Friday, July 29, 2011

Tap*Tap*Tap*


Is this thing on?

Sorry. Three months of puppy and illness and summer and travel and... I always say I need to write more, but I can't seem to manage more than 140 characters these days.

My baby will be a second grader in a few short weeks. That makes me sad. Time needs to stop!

In other news, the "puppy" will be 6 months old this Wednesday. He currently weighs 72 pounds and is gaining a couple of pounds a week minimum. And he's very energetic. He celebrated Independence Day by eating cat litter and finding a spot of mud.

Wednesday, November 17, 2010

Early Morning Conversation

Me: Boy Pop are you ready for a great Wednesday?
BP: Yes. And I hope you have a great day, too, Mommy!
BP: Mommy? How do you have a great day?
Me: You choose to.
BP: Oh.
Me: For me, it means that I don't let other people upset me. Oh, and a million dollar order wouldn't be bad, either.

Wednesday, September 22, 2010

A Visual Interpretation of My Current Feelings

As days go, this one has been a decent one. The morning went well, the sky was a little overcast, but signs pointed toward just a blue, partly cloudy sky. The school drop off was the least-eventful of the year so far. We were early and encountered no rude parents.

It was a relatively slow morning at work, too. Easy. So easy, in fact, that I spent a good deal of time working on my annual letter to Boy Pop. It's not quite ready to publish, but I have a great start.

I left at lunchtime to go order Boy Pop's birthday cake and cupcakes for his party.

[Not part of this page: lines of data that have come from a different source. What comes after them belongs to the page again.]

Lemma orderLoop_ok : ∀ fuel ord rs st, (n ≤ length ord + fuel)%nat → orderInv ord (left ord) st →
  runsOk rs ord (runOpcodes st) (runStarts st) (runCounts st) →
  (∀ r i, last rs = Some r → (i < n)%nat → Opcodes p !!! i = r.1 → ready ord i = false) →
  ∃ ord' rs' st', orderLoop fuel p g (zlen (Opcodes p)) words st = Ok st' ∧ orderInv ord' (left ord') st' ∧
    runsOk rs' ord' (runOpcodes st') (runStarts st') (runCounts st') ∧ length ord' = n.
Proof.
  induction fuel as [|fuel IH]; intros ord rs st Hfuel Hinv Hruns Hlast; cbn [orderLoop]; rewrite (oi_order _ _ _ Hinv), length_map;
    pose proof (rows_length n ord (oi_nodup _ _ _ Hinv) (oi_range _ _ _ Hinv)) as Hle.
  { rewrite (proj2 (Z.leb_le _ _)) by lia. exists ord, rs, st. split_and!; [done|done|done|lia]. }
  destruct (Z.leb_spec (zlen (Opcodes p)) (zlen ord)) as [|Hlt]; [exists ord, rs, st; split_and!; [done|done|done|lia]|].
  destruct (pickOpcode _) as [opcode|] eqn:Epick.
  - destruct (pickOpcode_Some _ _ Epick) as (op & -> & Hop & Hcount). pose proof (oi_ready _ _ _ Hinv) as Hready. destruct (ro_lens _ _ _ Hready) as [_ Hlr].
    rewrite put_Ok, go_bind_Ok, Nat2Z.id by lia.
    match goal with |- context [orderRun _ _ _ _ _ _ ?st0] => destruct (orderRun_ok op Hop n ord st0) as (ext & st1 & E & Hinv1 & Hall & Hz & Hne & R1 & R2 & R3) end; [lia| | |].
    + destruct Hinv. split; try done. destruct Hready as [? [? ?] ? ?]. split; simpl; try done. by rewrite length_insert.
    + exists 0%nat. simpl. rewrite Nat2Z.id, lookup_total_insert_eq by lia. split; [done|]. intros i _ _. lia.
    + replace (Z.to_nat (zlen (Opcodes p))) with n by lia. rewrite E, go_bind_Ok. simpl in R1, R2, R3. rewrite R1, R2, R3, (oi_order _ _ _ Hinv1), length_map.
      specialize (Hne Hcount). pose proof (rows_length n _ (oi_nodup _ _ _ Hinv1) (oi_range _ _ _ Hinv1)) as Hle1. rewrite length_app in *.
      assert (1 ≤ length ext)%nat by (destruct ext; [done|simpl; lia]).
      eapply (IH (ord ++ ext) (rs ++ [(Z.of_nat op, ext)])); [rewrite length_app; lia| | |].
      * destruct Hinv1. by split.
      * simpl. unfold MaxUint32 in Hsize. rewrite !u32_small by (unfold is_u32; lia). replace (Z.of_nat (length ord + length ext) - zlen ord) with (zlen ext) by lia.
        apply runsOk_snoc; [done|done|done|]. intros r Hr E1. apply (count_ready ord st op Hinv Hop) in Hcount as (i & Hi & Eop & Hri).
        rewrite (Hlast r i Hr Hi) in Hri by congruence. done.
      * intros r i Hr Hi Eop. rewrite last_snoc in Hr. simplify_eq/=. destruct (ready (ord ++ ext) i) eqn:Hri; [|done]. exfalso.
        apply (proj2 (count_ready (ord ++ ext) st1 op Hinv1 Hop)); [by exists i|done].
  - exfalso. destruct (some_ready ord (oi_nodup _ _ _ Hinv) (oi_range _ _ _ Hinv)) as (i & Hi & Hri); [lia|].
    destruct (opcode_nat p Hvalid i Hi) as (op & Eop & Hop). apply (proj2 (count_ready ord st op Hinv Hop)); [by exists i|]. by apply pickOpcode_None.
Qed.
(** ** Scheduling succeeds *)

Lemma validateSlotProgram_inv p : validateSlotProgram p = Ok tt →
  validateScheduleColumns p = Ok tt ∧ ∀ i, (i < length (Opcodes p))%nat → Z.ldiff (RootFlags p !!! i) knownRootFlags = 0.
Proof.
  unfold validateSlotProgram. intros ([] & _ & Hv)%go_bind_inv. apply go_bind_inv in Hv as ([] & Hc & Hrows%check_inv). split; [done|].
  intros i Hi. pose proof (forallb_seq _ _ i Hrows Hi) as Hr. unfold validateSlotRow in Hr. apply andb_true_iff in Hr as [Hr _]. apply andb_true_iff in Hr as [Hr _].
  by rewrite negb_involutive in Hr; apply Z.eqb_eq in Hr.
Qed.

Lemma scheduleInstructions_ok p :
  schedule_typed p → validateSlotProgram p = Ok tt → zlen (Opcodes p) < MaxUint32 → Opcodes p ≠ [] →
  ∃ p' st ord rs, scheduleInstructions p = Ok p' ∧ orderInv p ord (left p ord) st ∧ length ord = length (Opcodes p) ∧ reorders p st ord p' ∧
    runsOk p rs ord (runOpcodes st) (runStarts st) (runCounts st).
Proof.
  intros Ht Hv Hsize Hne. pose proof (validateSlotProgram_ok p (sy_slots _ Ht) Hv) as Hg. destruct (validateSlotProgram_inv p Hv) as [Hc _].
  pose proof (validateScheduleColumns_ok p Ht Hc) as Hcols. unfold scheduleInstructions. rewrite check_true by (apply negb_true_iff, Z.leb_gt; lia).
  rewrite Hc, go_bind_Ok, bool_decide_eq_false_2 by done. destruct (buildScheduleUsers_ok p Hg Ht) as (g & -> & Hu). rewrite go_bind_Ok.
  destruct (buildScheduleOrder_ok p Hg Hsize (λ i Hi, proj1 (co_rows _ Hcols i Hi)) g Hu) as (ord & rs & st & -> & Hinv & Hruns & Hlen). rewrite go_bind_Ok.
  destruct (permuteScheduledInstructions_ok p Hg Ht Hcols Hsize st ord Hinv Hlen) as (p' & E & Hr). by exists p', st, ord, rs.
Qed.

(** Slots have no meaning. *)
Lemma denoteAll_slots p s b reasons n r : denoteAll (with_slots p s) b reasons n r = denoteAll p b reasons n r.
Proof. induction n as [|n IH]; simpl; [done|]. by rewrite IH. Qed.

Lemma denote_slots p s b reasons i r : denote (with_slots p s) b reasons i r = denote p b reasons i r.
Proof. unfold denote. by rewrite denoteAll_slots. Qed.

(** The program of an empty schedule keeps its columns. *)
Lemma scheduleInstructions_nil p : validateScheduleColumns p = Ok tt → Opcodes p = [] →
  ∃ p', scheduleInstructions p = Ok p' ∧ validateSlotProgram p' = validateSlotProgram p ∧ Opcodes p' = [] ∧ NodeInstructionIDs p' = NodeInstructionIDs p ∧
    (slots_typed p → slots_typed p') ∧ (noDeadCode p → noDeadCode p') ∧ OpcodeRunOpcodes p' = [] ∧ OpcodeRunStarts p' = [] ∧ OpcodeRunCounts p' = [] ∧
    NodeInstructionStarts p' = NodeInstructionStarts p ∧ NodeInstructionCounts p' = NodeInstructionCounts p.
Proof.
  intros Hc He. unfold scheduleInstructions. rewrite check_true by (rewrite He; done). rewrite Hc, go_bind_Ok, bool_decide_eq_true_2 by done.
  eexists. split; [done|]. split; [done|]. split; [exact He|]. split; [done|]. split; [intros []; by split|]. split_and!; done.
Qed.
Lemma Lookup_ok i ks b : interns i ks → Lookup i b = Ok (position ks b).
Proof.
  intros H. pose proof (in_distinct _ _ H) as Hnd. unfold Lookup. destruct (Z.eqb_spec (zlen (ids i)) 0) as [E|Hne].
  { destruct (in_table _ _ H) as [[_ ->]|(_ & _ & H4 & _)]; [done|lia]. }
  destruct (probeSlot_ok i ks b H) as (r & -> & Hr); [intros E; by rewrite E in Hne|]. simpl.
  destruct r as [id|s|]; [| |done].
  - f_equal. symmetry. by apply position_Some.
  - destruct Hr as (_ & _ & _ & _ & Hb). f_equal. symmetry. by apply position_None.
Qed.

Lemma Bytes_ok i ks id : interns i ks → Bytes i id = nth_symbol ks id.
Proof.
  intros H. unfold Bytes. rewrite (in_starts _ _ H), (in_lengths _ _ H), length_map, length_seq.
  destruct (Z.leb_spec id 0); simpl; [unfold nth_symbol; by rewrite (proj2 (Z.leb_le _ _)) by lia|].
  destruct (Z.ltb_spec (zlen ks) id); simpl.
  { destruct (nth_symbol ks id) eqn:E; [|done]. apply nth_symbol_range in E. lia. }
  pose proof (in_arena _ _ H) as Ha. destruct (arena i) as [a|]; simpl; [|subst ks; simpl in *; lia].
  rewrite !map_seq_lookup_total by lia.
  change (MkRef _ _) with (refOf ks (Z.to_nat (id - 1))). rewrite (arena_read a ks) by (done || lia).
  symmetry. apply nth_symbol_Some. split; [lia|]. apply list_lookup_lookup_total_lt. lia.
Qed.

(** An interner is a symbol namespace. *)
Definition find (i : Interner) (b : bytes) : option Z := match Lookup i b with Ok o => o | _ => None end.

That done, I headed to the party supply store to stock up on massive amounts of Sponge Bob decor. It was absolutely gorgeous outside, too. Perfect weather for the first day of fall... Partly cloudy, not too hot, nice breeze.

Sometime between the bakery and the party store, I got a text from my mother asking about the dates of spring break.

She texted from Houston. From a prominent neurological movement disorder doctor's office.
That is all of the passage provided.